4.4 Basic Certificate Revocation Tests
The application must be able to retrieve valid revocation data for each
certificate in the path. If the application is unable to retrieve valid 

[Friedrichs, Paul] What does "valid" mean? The third sentence distinguishes
"valid" and "up-to-date."
 
 revocation data for one or more certificates in the path, it must reject
the certification path. 

[Friedrichs, Paul] What is meant by "reject the certification path"? 4.4.11
and 4.4.12 say "the end entity certificate should be rejected." What's the
difference?
 
 In the following tests, it is assumed that if an application is unable to
find valid, up-to-date certificate status information (e.g., a CRL) for each
certificate in the path, that either path validation will fail 

[Friedrichs, Paul] What does "fail" mean?
 
 or the application will display a warning to the user 

[Friedrichs, Paul] This says (apparently contrary to 4.4.11's and 4.4.12's
"the end entity certificate should be rejected") failure is not required,
but it says "display" to a user is required if failure does not occur.
"Display" is required. What does "display" mean? This could be interpreted
by a tester to leave no alternative than failure if there is no user to whom
a warning can be "displayed." 
 
 indicating that the status of the certificate can not be determined.

[Friedrichs, Paul] This isn't relevant. It's a red herring. The CA could
know that a private key has been compromised even if nextUpdate is in the
future. The only relevant security information is time since thisUpdate.
(Transfer of liability might make nextUpdate relevant for business reasons.)
 
So, there is no mandate that all activity stop if one is unable to obtain an
up-to-date CRL. 

[Friedrichs, Paul] The tests themselves say "the end entity certificate
should be rejected." My specific concern with the wording of 4.4 is that
testers will require "failure" and "display." These are means particular to
an assumed solution.
 
In the case of an interactive application,  a warning could be displayed to
the user,

[Friedrichs, Paul] A specific "fail"-or-"display" solution is assumed.
Testers can reject all but the specific solution assumed by the authors as
interpreted by the testers.

who could then make a judgment about how proceed.

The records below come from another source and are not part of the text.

(* ===== verification/LeaseSpec.v ===== *)
(** * The lease contract

    One lease as the fleet sees it: who holds it until when, and the last
    fencing token.  [lease_op] is one script of a replica, [spec_lease] what
    it means for the abstract lease, and a fleet's run is a sequence of
    scripts - of any holder, and scripts that write other keys - with time
    passing in between.  The theorem of this file is that the server's lease
    and fence keys implement it; the rest are consequences for the abstract
    lease. *)

From S2P Require Import Prelude Redis Client DbFacts Keys Footprint Lease.

(** ** The abstract lease *)

Record lease : Type := Lease_ { held_by : option (string * Z); fence : Z }.

Definition unheld : lease := Lease_ None 0.

Inductive lease_op : Type :=
| LAcquire (holder : string) (ttl_ms : Z)
| LRenew (holder : string) (ttl_ms : Z)
| LRelease (holder : string)
| LOther (sc : script unit).

(** A script's result: the fencing token of an acquire, and whether a renew
    or a release found the holder. *)
Inductive lease_res : Type :=
| Token (token : option Z)
| Found (b : bool)
| Nothing.

Definition holds_now (l : lease) (h : string) : bool :=
  match held_by l with Some (h', _) => bool_decide (h' = h) | None => false end.

Definition spec_lease (t : Z) (op : lease_op) (l : lease) : lease * lease_res :=
  match op with
  | LAcquire h ttl =>
      match held_by l with
      | Some _ => (l, Token None)
      | None => (Lease_ (Some (h, t + ttl)) (fence l + 1), Token (Some (fence l + 1)))
      end
  | LRenew h ttl =>
      if holds_now l h then (Lease_ (Some (h, t + ttl)) (fence l), Found true) else (l, Found false)
  | LRelease h =>
      if holds_now l h then (Lease_ None (fence l), Found true) else (l, Found false)
  | LOther _ => (l, Nothing)
  end.

(** Time passing: an expired lease is held by nobody. *)
Definition lease_later (P : policy) (t : Z) (l : lease) : lease :=
  match held_by l with
  | Some (_, deadline) => if past_due P t deadline then Lease_ None (fence l) else l
  | None => l
  end.

(** The operations of the fleet in the order they reach the server, each
    after a pause; the lease after them, and their results. *)
Fixpoint spec_leases (P : policy) (t : Z) (ops : list (N * lease_op)) (l : lease) :
    lease * list lease_res :=
  match ops with
  | [] => (l, [])
  | (pause, op) :: ops =>
      let t := t + Z.of_N pause in
      let '(l, r) := spec_lease t op (lease_later P t l) in
      let '(l, rs) := spec_leases P t ops l in
      (l, r :: rs)
  end.

Definition end_time (t : Z) (ops : list (N * lease_op)) : Z :=
  foldl (λ t p, t + Z.of_N p.1) t ops.

Lemma spec_fence_step t op l :
  fence l ≤ fence (spec_lease t op l).1 ≤ fence l + 1.
Proof. destruct op; simpl; repeat case_match; simpl; lia. Qed.

Lemma fence_later P t l : fence (lease_later P t l) = fence l.
Proof. unfold lease_later. by repeat case_match. Qed.

Lemma end_time_ge t ops : t ≤ end_time t ops.
Proof.
  revert t. induction ops as [|[n op] ops IH]; intros t; [done|]. cbn.
  specialize (IH (t + Z.of_N n)). unfold end_time in *. cbn in *. lia.
Qed.

(** ** The server's lease *)

Section server.
Context {Srv : Type} `{RedisLaws Srv}.
Local Abbreviation P := (srv_policy (Srv := Srv)).
Context (lk fk : string) (Hne : lk ≠ fk).

(** The scripts the replicas send. *)
Definition lease_script (op : lease_op) : script lease_res :=
  match op with
  | LAcquire h ttl => let* r := acquire_script lk fk h ttl in SRet (Token r)
  | LRenew h ttl => let* n := renew_script lk h ttl in SRet (Found (negb (n =? 0)))
  | LRelease h => let* n := release_script lk h in SRet (Found (negb (n =? 0)))
  | LOther sc => let* _ := sc in SRet Nothing
  end.

(** The database holds the lease [l]. *)
Definition represents (d : db) (l : lease) : Prop :=
  d !! lk = (λ p, RVal (RStr p.1) (Some p.2)) <$> held_by l ∧
  match d !! fk with
  | None => fence l = 0
  | Some (RVal (RStr v) None) => as_int P v = Some (fence l)
  | _ => False
  end.

(** TTLs a lease has, and scripts of the other components. *)
Definition lease_op_ok (op : lease_op) : Prop :=
  match op with
  | LAcquire _ ttl | LRenew _ ttl => 0 < ttl ≤ 2 ^ 53
  | LRelease _ => True
  | LOther sc => within (λ k, k ≠ lk ∧ k ≠ fk) sc
  end.

Lemma represents_lease d l :
  represents d l → d !! lk = (λ p, RVal (RStr p.1) (Some p.2)) <$> held_by l.
Proof. by intros []. Qed.

Lemma represents_held d l h dl :
  represents d l → represents (<[lk := RVal (RStr h) (Some dl)]> d) (Lease_ (Some (h, dl)) (fence l)).
Proof.
  intros [_ Hf]. split; [by rewrite lookup_insert_eq|]. by rewrite lookup_insert_ne.
Qed.

Lemma represents_freed d l : represents d l → represents (delete lk d) (Lease_ None (fence l)).
Proof.
  intros [_ Hf]. split; [by rewrite lookup_delete_eq|]. by rewrite lookup_delete_ne.
Qed.

Lemma represents_fence d l n :
  in_i64 n → represents d l →
  represents (<[fk := RVal (RStr (of_int P n)) None]> d) (Lease_ (held_by l) n).
Proof.
  intros Hn [Hl _]. split; [by rewrite lookup_insert_ne|].
  rewrite lookup_insert_eq. by apply as_int_of_int.
Qed.

(** [INCR] of the fence key. *)
Lemma incr_fence t d l :
  represents d l → in_i64 (fence l + 1) →
  ∃ d', documented P t (INCR fk) d = (d', RInt (fence l + 1)) ∧
        represents d' (Lease_ (held_by l) (fence l + 1)).
Proof.
  intros Hl Hn. pose proof (represents_fence d l _ Hn Hl) as Hr. destruct Hl as [_ Hf].
  unfold INCR. cbn [documented]. unfold d_incrby.
  pose proof (proj2 (is_i64_spec _) Hn) as Hi.
  destruct (d !! fk) as [[[v|z] [dl|]]|]; [done| |done|done|].
  - rewrite Hf, Hi. eauto.
  - rewrite Hf in *. rewrite Hi. eauto.
Qed.

Lemma get_lease {A} t d l (f : reply → script A) :
  represents d l →
  d_run P t (sbind (call (GET lk)) f) d =
    d_run P t (f (match held_by l with Some (h, _) => RBulk h | None => RNil end)) d.
Proof.
  intros [Hl _]. rewrite d_run_call. cbn [documented]. rewrite Hl.
  by destruct (held_by l) as [[]|].
Qed.

(** A script's result is the contract's; another component's script has no
    result of interest. *)
Definition op_result_ok (op : lease_op) (r : result lease_res string) (x : lease_res) : Prop :=
  match op with LOther _ => x = Nothing ∧ (r = Ok Nothing ∨ is_ok r = false) | _ => r = Ok x end.

(** Each script does to the server's lease what the contract says. *)
Lemma lease_script_refines t op d l :
  0 ≤ t ≤ 2 ^ 53 → lease_op_ok op → 0 ≤ fence l < 2 ^ 53 → represents d l →
  represents (d_run P t (lease_script op) d).1 (spec_lease t op l).1 ∧
  op_result_ok op (d_run P t (lease_script op) d).2 (spec_lease t op l).2.
Proof.
  intros Ht Hop Hfence Hd.
  assert (Hi : in_i64 (fence l + 1)) by (unfold in_i64, i64_min, i64_max; lia).
  destruct op as [h ttl|h ttl|h|sc]; cbn [lease_script spec_lease lease_op_ok] in *; rewrite d_run_bind.
  - unfold acquire_script. rewrite (get_lease t d l) by done.
    destruct (held_by l) as [[h' dl]|] eqn:Hh; [by cbn|].
    rewrite d_run_call. cbn [documented]. unfold d_set.
    assert ((0 <? ttl) = true) as -> by (apply Z.ltb_lt; lia).
    rewrite px_ok_range by (done || lia). cbn [andb negb fmap option_fmap option_map].
    pose proof (represents_held d l h (t + ttl) Hd) as Hd'. rewrite d_run_call.
    destruct (incr_fence t _ _ Hd' Hi) as (d' & -> & Hd''). cbn [fence held_by] in *.
    split; [exact Hd''|]. cbn. by rewrite dround_exact by lia.
  - unfold renew_script. rewrite (get_lease t d l) by done. unfold holds_now.
    pose proof (represents_lease d l Hd) as Hlk.
    destruct (held_by l) as [[h' dl]|] eqn:Hh; [|by cbn]. cbn [is_holder].
    case_bool_decide; [subst h'|by cbn]. rewrite d_run_call. cbn [documented].
    assert ((ttl <=? 0) = false) as -> by (apply Z.leb_gt; lia).
    rewrite px_ok_range by (done || lia). cbn [negb]. rewrite Hlk. cbn.
    split; [|done]. by apply represents_held.
  - unfold release_script. rewrite (get_lease t d l) by done. unfold holds_now.
    pose proof (represents_lease d l Hd) as Hlk.
    destruct (held_by l) as [[h' dl]|] eqn:Hh; [|by cbn]. cbn [is_holder].
    case_bool_decide; [subst h'|by cbn]. rewrite d_run_call. cbn [documented]. rewrite Hlk. cbn.
    split; [|done]. by apply represents_freed.
  - assert (Hk : ∀ k, ¬ (k ≠ lk ∧ k ≠ fk) →
      (d_run P t sc d).1 !! k = d !! k) by (intros; by eapply run_outside).
    assert (Hsame : represents (d_run P t sc d).1 l).
    { unfold represents in *. rewrite !Hk by tauto. done. }
    destruct (d_run P t sc d) as [d' [a|e]]; cbn; auto.
Qed.

(** Time passing does to the contract's lease what it does to the server's. *)
Lemma represents_later t t' (s : Srv) l :
  t ≤ t' → represents (view t s) l → represents (view t' s) (lease_later P t' l).
Proof.
  intros Ht [Hl Hf]. unfold represents, lease_later.
  rewrite !(view_later_lookup t t') by done. rewrite Hl. unfold alive.
  assert (Hfence : match
      match view t s !! fk with
      | Some v => if match r_expiry v with Some d => negb (past_due P t' d) | None => true end
                  then Some v else None
      | None => None end with
    | Some (RVal (RStr v) None) => as_int P v = Some (fence l)
    | None => fence l = 0
    | _ => False end).
  { destruct (view t s !! fk) as [[[v|z] [dl|]]|]; done. }
  destruct (held_by l) as [[h dl]|] eqn:Hh; simpl; [destruct (past_due P t' dl) eqn:Hp|];
    simpl; rewrite ?Hh; done.
Qed.

(** The fleet's scripts on the server, and their results. *)
Fixpoint run_leases (t : Z) (ops : list (N * lease_op)) (s : Srv) :
    Srv * list (result lease_res string) :=
  match ops with
  | [] => (s, [])
  | (pause, op) :: ops =>
      let t := t + Z.of_N pause in
      let '(s, r) := run t (lease_script op) s in
      let '(s, rs) := run_leases t ops s in
      (s, r :: rs)
  end.

Lemma leases_refine t ops s l :
  0 ≤ t → end_time t ops ≤ 2 ^ 53 → Forall (λ p, lease_op_ok p.2) ops →
  0 ≤ fence l → fence l + Z.of_nat (length ops) ≤ 2 ^ 53 →
  represents (view t s) l →
  represents (view (end_time t ops) (run_leases t ops s).1) (spec_leases P t ops l).1 ∧
  Forall2 (λ p rx, op_result_ok p.2 rx.1 rx.2) ops
    (zip (run_leases t ops s).2 (spec_leases P t ops l).2) ∧
  length (run_leases t ops s).2 = length ops ∧
  length (spec_leases P t ops l).2 = length ops.
Proof.
  revert t s l. induction ops as [|[n op] ops IH]; intros t s l Ht Hend Hops Hpos Hfence Hl;
    cbn [run_leases spec_leases]; [done|].
  apply Forall_cons in Hops as [Hop Hops]. cbn [length] in Hfence.
  change (end_time t ((n, op) :: ops)) with (end_time (t + Z.of_N n) ops) in *.
  set (t' := t + Z.of_N n) in *. pose proof (end_time_ge t' ops) as Hge.
  assert (Hl' : represents (view t' s) (lease_later P t' l))
    by (apply (represents_later t); [lia|done]).
  pose proof (fence_later P t' l) as Hfl.
  destruct (lease_script_refines t' op (view t' s) (lease_later P t' l)) as [Hr Hx];
    [lia|done|lia|done|].
  destruct (run_view t' (lease_script op) s) as [Hv Hres]. rewrite <- Hv in Hr. rewrite <- Hres in Hx.
  pose proof (spec_fence_step t' op (lease_later P t' l)) as Hstep.
  destruct (run t' (lease_script op) s) as [s' r]. destruct (spec_lease t' op _) as [l' x].
  cbn [fst snd] in *.
  destruct (IH t' s' l') as (Hend' & Hrs & Hl1 & Hl2); [lia|done|done|lia|lia|done|].
  destruct (run_leases t' ops s') as [s'' rs]. destruct (spec_leases P t' ops l') as [l'' xs].
  cbn [fst snd] in *. split; [done|]. split; [|split; cbn; lia].
  by constructor.
Qed.
End server.

(** ** What the contract gives *)

Definition token_of (r : result lease_res string) : option Z :=
  match r with Ok (Token n) => n | _ => None end.

(** The fencing tokens a run hands out, in the order of the scripts. *)
Definition tokens (rs : list (result lease_res string)) : list Z := omap token_of rs.

Lemma tokens_same ops rs xs :
  length rs = length ops → length xs = length ops →
  Forall2 (λ p rx, op_result_ok p.2 rx.1 rx.2) (ops : list (N * lease_op)) (zip rs xs) →
  tokens rs = tokens (Ok <$> xs).
Proof.
  revert rs xs. induction ops as [|[n op] ops IH]; intros [|r rs] [|x xs] Hr Hx; try done.
  intros [Hop Hrest]%Forall2_cons. cbn in Hop. unfold tokens in *. cbn.
  rewrite (IH rs xs) by (done || (cbn in *; lia)).
  destruct op; cbn in Hop; try (by subst r). destruct Hop as [-> [->|He]]; [done|by destruct r].
Qed.

Section contract.
Context (P : policy).

Lemma spec_tokens t ops l :
  StronglySorted Z.lt (fence l :: tokens (Ok <$> (spec_leases P t ops l).2)).
Proof.
  revert t l. induction ops as [|[n op] ops IH]; intros t l; [repeat constructor|].
  cbn [spec_leases]. set (t' := t + Z.of_N n).
  pose proof (fence_later P t' l) as Hf. set (l1 := lease_later P t' l) in *.
  destruct (spec_lease t' op l1) as [l2 x] eqn:Hop.
  specialize (IH t' l2). destruct (spec_leases P t' ops l2) as [l3 xs]. cbn [snd] in *.
  assert (Hx : token_of (Ok x) = Some (fence l2) ∧ fence l2 = fence l + 1 ∨
               token_of (Ok x) = None ∧ fence l2 = fence l).
  { rewrite <- Hf. destruct op; cbn in Hop; repeat case_match; simplify_eq; cbn; auto. }
  unfold tokens in *. cbn [fmap list_fmap omap list_omap].
  destruct Hx as [[-> Hl2]|[-> Hl2]]; [|by rewrite <- Hl2].
  constructor; [done|]. apply StronglySorted_inv in IH as [_ Hall].
  constructor; [lia|]. eapply Forall_impl; [exact Hall|]. cbn. lia.
Qed.

(** What the fleet does while [h]'s lease has until [dl]: nobody releases in
    [h]'s name, and renewals in [h]'s name do not shorten it. *)
Definition respects (t : Z) (h : string) (dl : Z) (op : lease_op) : Prop :=
  match op with
  | LRelease h' => h' ≠ h
  | LRenew h' ttl => h' = h → dl ≤ t + ttl
  | _ => True
  end.

Lemma respects_later t t' h dl op : t ≤ t' → respects t h dl op → respects t' h dl op.
Proof. intros Ht. destruct op; simpl; [done| |done|done]. intros Hr Hh. specialize (Hr Hh). lia. Qed.

(** Until then nobody else gets it. *)
Lemma spec_exclusive t ops l h d dl :
  (∀ t d, t < d → past_due P t d = false) →
  held_by l = Some (h, d) → dl ≤ d → end_time t ops < dl →
  Forall (λ p, respects t h dl p.2) ops →
  (∃ d', dl ≤ d' ∧ (spec_leases P t ops l).1 = Lease_ (Some (h, d')) (fence l)) ∧
  tokens (Ok <$> (spec_leases P t ops l).2) = [].
Proof.
  intros Hearly. revert t l d. induction ops as [|[n op] ops IH]; intros t l d Hh Hd Hend Hops.
  { cbn. split; [|done]. exists d. destruct l; simpl in *. by subst. }
  apply Forall_cons in Hops as [Hop Hops]. cbn [spec_leases].
  change (end_time t ((n, op) :: ops)) with (end_time (t + Z.of_N n) ops) in Hend.
  set (t' := t + Z.of_N n) in *. pose proof (end_time_ge t' ops) as Hge.
  assert (Hlater : lease_later P t' l = l) by (unfold lease_later; rewrite Hh, Hearly by lia; done).
  rewrite Hlater.
  assert (Hops' : Forall (λ p, respects t' h dl p.2) ops).
  { eapply Forall_impl; [exact Hops|]. intros p. apply respects_later. lia. }
  apply (respects_later t t') in Hop; [|lia].
  assert (Hstep : ∃ d1 x, spec_lease t' op l = (Lease_ (Some (h, d1)) (fence l), x) ∧ dl ≤ d1 ∧
                          token_of (Ok x) = None).
  { destruct l as [hb f]. cbn in Hh. subst hb. cbn [fence].
    destruct op as [h' ttl|h' ttl|h'|sc]; cbn; unfold holds_now; cbn; eauto; case_bool_decide; eauto.
    - subst h'. specialize (Hop eq_refl). eauto.
    - by subst h'. }
  destruct Hstep as (d1 & x & -> & Hd1 & Hx).
  specialize (IH t' (Lease_ (Some (h, d1)) (fence l)) d1 eq_refl Hd1 Hend Hops').
  destruct (spec_leases P t' ops _) as [l2 xs]. cbn [fst snd fence] in *.
  destruct IH as [IH1 IH2]. split; [done|]. unfold tokens in *.
  cbn [fmap list_fmap omap list_omap]. by rewrite Hx.
Qed.
End contract.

[Friedrichs, Paul] Based on what information? 4.4 says nothing other than
"reject the certificate path." 4.4.11 and 1.1.12 say nothing other than "the
end entity certificate should be rejected."  There's no information to
support this judgment. Is it 243 minutes since thisUpdate, or 1,576,800
minutes since thisUpdate? 
 
In other cases, 

[Friedrichs, Paul] 4.4. doesn't say this. There are no cases.
 
 such as when an application can not simply provide user feedback (e.g.,
PKI-based login), the application itself could make a determination of how
to proceed based on the warning returned by the path validation logic and
configuration information provided by the administrator.

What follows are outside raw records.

(* ===== verification/LeaseHandle.v ===== *)
(** * Who keeps a lease handle alive ([src/src/lease.rs])

    A handle's [LeaseState] is shared through an [Arc]: by the owner - an
    [ActiveLease] or the raw pointer the FFI hands out - by each call that
    borrows it, and by the renewal task.  This file counts the references:
    each step is one thing that one of these does, in any interleaving. *)

From S2P Require Import Prelude.

(** One [Arc<LeaseState>] and what holds it.  [renewal_failed] remembers that
    a renewal of the task returned an error. *)
Record shared : Type := Shared {
  strong : nat;             (** the strong count *)
  owned : bool;             (** the owner's reference *)
  borrows : nat;            (** calls in progress *)
  task : bool;              (** the renewal task runs, with its clone *)
  released : bool;          (** the [AtomicBool] *)
  abort_handle : bool;      (** [renewal_abort] is [Some] *)
  abort_requested : bool;   (** [abort] was called *)
  dropped : bool;           (** [LeaseState] was dropped *)
  renewal_failed : bool;
}.

(** What [try_acquire_async] returns: the owner's reference and the task's. *)
Definition acquired : shared := Shared 2 true 0 true false true false false false.

(** [renewal_abort.take()] and [abort] of what it held. *)
Definition abort_taken (s : shared) : shared :=
  Shared (strong s) (owned s) (borrows s) (task s) (released s) false
    (abort_requested s || abort_handle s) (dropped s) (renewal_failed s).

(** Dropping one reference; the last one drops the [LeaseState]. *)
Definition drop_ref (s : shared) : shared :=
  match strong s with
  | S (S n) =>
      Shared (S n) (owned s) (borrows s) (task s) (released s) (abort_handle s) (abort_requested s)
        (dropped s) (renewal_failed s)
  | _ =>
      let s := abort_taken s in
      Shared 0 (owned s) (borrows s) (task s) (released s) (abort_handle s) (abort_requested s) true
        (renewal_failed s)
  end.

(** [borrow_state]: [increment_strong_count] and [from_raw]. *)
Definition borrow_state (s : shared) : shared :=
  Shared (S (strong s)) (owned s) (S (borrows s)) (task s) (released s) (abort_handle s)
    (abort_requested s) (dropped s) (renewal_failed s).

(** The end of a call that borrowed the state. *)
Definition return_state (s : shared) : shared :=
  drop_ref (Shared (strong s) (owned s) (pred (borrows s)) (task s) (released s) (abort_handle s)
    (abort_requested s) (dropped s) (renewal_failed s)).

(** [drop_state], or dropping the [RedisLeaseHandle]. *)
Definition drop_state (s : shared) : shared :=
  drop_ref (Shared (strong s) false (borrows s) (task s) (released s) (abort_handle s)
    (abort_requested s) (dropped s) (renewal_failed s)).

(** The task's end, which drops its clone. *)
Definition end_task (failed : bool) (s : shared) : shared :=
  drop_ref (Shared (strong s) (owned s) (borrows s) false (released s) (abort_handle s)
    (abort_requested s) (dropped s) (renewal_failed s || failed)).

Definition set_released (s : shared) : shared :=
  Shared (strong s) (owned s) (borrows s) (task s) true (abort_handle s) (abort_requested s)
    (dropped s) (renewal_failed s).

Inductive handle_step : shared → shared → Prop :=
(** the owner's call borrows the state, and returns it *)
| step_borrow s : owned s = true → handle_step s (borrow_state s)
| step_return s : (0 < borrows s)%nat → handle_step s (return_state s)
(** a call's [release_state]: the flag, then the abort *)
| step_release s : (0 < borrows s)%nat → handle_step s (set_released s)
| step_release_abort s :
    (0 < borrows s)%nat → released s = true → handle_step s (abort_taken s)
(** a call's renewal finds the lease gone *)
| step_expired s : (0 < borrows s)%nat → handle_step s (set_released s)
(** the owner drops the handle *)
| step_drop s : owned s = true → handle_step s (drop_state s)
(** the task: sees the flag, fails to renew - lease gone or server
    unreachable - or is aborted *)
| step_task_released s : task s = true → released s = true → handle_step s (end_task false s)
| step_task_expired s : task s = true → handle_step s (end_task true (set_released s))
| step_task_unreachable s : task s = true → handle_step s (end_task true s)
| step_task_aborted s : task s = true → abort_requested s = true → handle_step s (end_task false s).

Definition count (s : shared) : nat :=
  ((if owned s then 1 else 0) + borrows s + (if task s then 1 else 0))%nat.

(** Every reference is counted, the state lives as long as one of them, and
    an abort is asked for only by a release or by the drop of the state. *)
Record counted (s : shared) : Prop := Counted {
  counted_strong : strong s = count s;
  counted_dropped : dropped s = true ↔ strong s = 0%nat;
  counted_abort : abort_requested s = true → released s = true ∨ dropped s = true;
  counted_task : task s = false → released s = true ∨ renewal_failed s = true;
}.

Lemma counted_acquired : counted acquired.
Proof. by constructor. Qed.

Lemma drop_ref_counted s :
  strong s = S (count s) → dropped s = false →
  (abort_requested s = true → released s = true ∨ dropped s = true) →
  (task s = false → released s = true ∨ renewal_failed s = true) →
  counted (drop_ref s).
Proof.
  intros Hc Hd Ha Ht. destruct s as [n o b t r ah ar d f]. unfold drop_ref, count in *. cbn in *.
  destruct n as [|[|n]]; [lia| |].
  - constructor; cbn; [unfold count; cbn; lia|done|auto|done].
  - constructor; cbn; [unfold count; cbn; lia| |by intros [?|?]%Ha; auto|done].
    split; [congruence|done].
Qed.

Lemma counted_live s : counted s → (0 < count s)%nat → dropped s = false.
Proof.
  intros [Hs Hd _ _] Hc. destruct (dropped s); [|done]. destruct Hd as [Hd _]. specialize (Hd eq_refl). lia.
Qed.

Lemma handle_step_counted s s' : counted s → handle_step s s' → counted s'.
Proof.
  intros Hc Hstep.
  assert (Hlive : dropped s = false).
  { apply counted_live; [done|]. unfold count.
    destruct Hstep; repeat match goal with H : _ = true |- _ => rewrite H end; lia. }
  destruct Hc as [Hs Hd Ha Ht].
  assert (Hpos : strong s ≠ 0%nat) by (intros E; apply Hd in E; congruence).
  destruct Hstep; destruct s as [n o b t r ah ar d f]; unfold count in *; cbn in *; subst.
  1, 3, 4, 5: constructor; unfold count; cbn; first [lia | done | tauto | idtac];
    try (split; [done|lia]); try (intros; tauto).
  all: apply drop_ref_counted; unfold count; cbn; try lia; try done; try tauto.
Qed.

Lemma reachable_counted s : rtc handle_step acquired s → counted s.
Proof.
  intros Hr. assert (∀ s0, counted s0 → rtc handle_step s0 s → counted s) as Hall.
  { intros s0 H0 Hr0. induction Hr0; [done|]. eauto using handle_step_counted. }
  by eapply Hall, Hr; apply counted_acquired.
Qed.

[Friedrichs, Paul] So the warning could be "513 minutes since thisUpdate,"
and the configuration could be "accept if less than 600 minutes"? That's
great!  But 4.4.11 and 4.4.12 conflict with your last sentence. They say
"the end entity certificate should be rejected." But if "the application
itself could make a determination of how to proceed based on the warning
returned by the path validation logic and configuration information provided
by the administrator," why couldn't a user similarly configure her software
to do the same? Why must the warning be "displayed" if it can be
anticipated?

Also note that the nextUpdate times in the CRLs in the tests below are
January 1, 2002 and January 1, 1999, so in neither test is it the case that
the CRL is only slightly out-of-date.

[Friedrichs, Paul] That's my concern. It's avoiding the relying party's real
challenge. The test treats 243 minutes after thisUpdate the same as
1,576,800 after thisUpdate, forcing "compliant" products to do the same.
More below....


Dave

Friedrichs, Paul wrote:

Hi Everyone,

It was brought to my attention that
http://csrc.nist.gov/pki/testing/PKITS.pdf in sections 4.4.11 and 4.4.12 on
pages 18-29, says:

  
4.4.11 Invalid Old CRL nextUpdate Test11

In this test the intermediate CA's CRL has a nextUpdate time that 
is in the past, indicating that the CA has already issued updated 
revocation information. Since the information in the CRL is 
out-of-date and a more up-to-date CRL (that should have already 
been issued) can not be obtained, the end entity certificate should 
be rejected due 

[Friedrichs, Paul] Above, you say the application could make this
determination. Here, PKITS is making the determination. The test criterion
is "rejection of the certificate."

 to the lack of sufficiently fresh certificate 
status information.

Procedure: Validate Invalid Old CRL nextUpdate Test11 EE using the 
default settings or open and verify Signed Test Message 6.2.2.28 
using the default settings.

Expected Result: The path should not validate successfully since 
the status of the end entity's certificate can not be determined.
    

and

  
4.4.12 Invalid pre2000 CRL nextUpdate Test12

In this test the intermediate CA's CRL has a nextUpdate time that 
is in 1999 indicating that the CA has already issued updated 
revocation information. Since the information in the CRL is outof-date 
and a more up-to-date CRL (that should have already been issued) can 
not be obtained, the end entity certificate should be rejected due to 
the lack of sufficiently fresh certificate status information.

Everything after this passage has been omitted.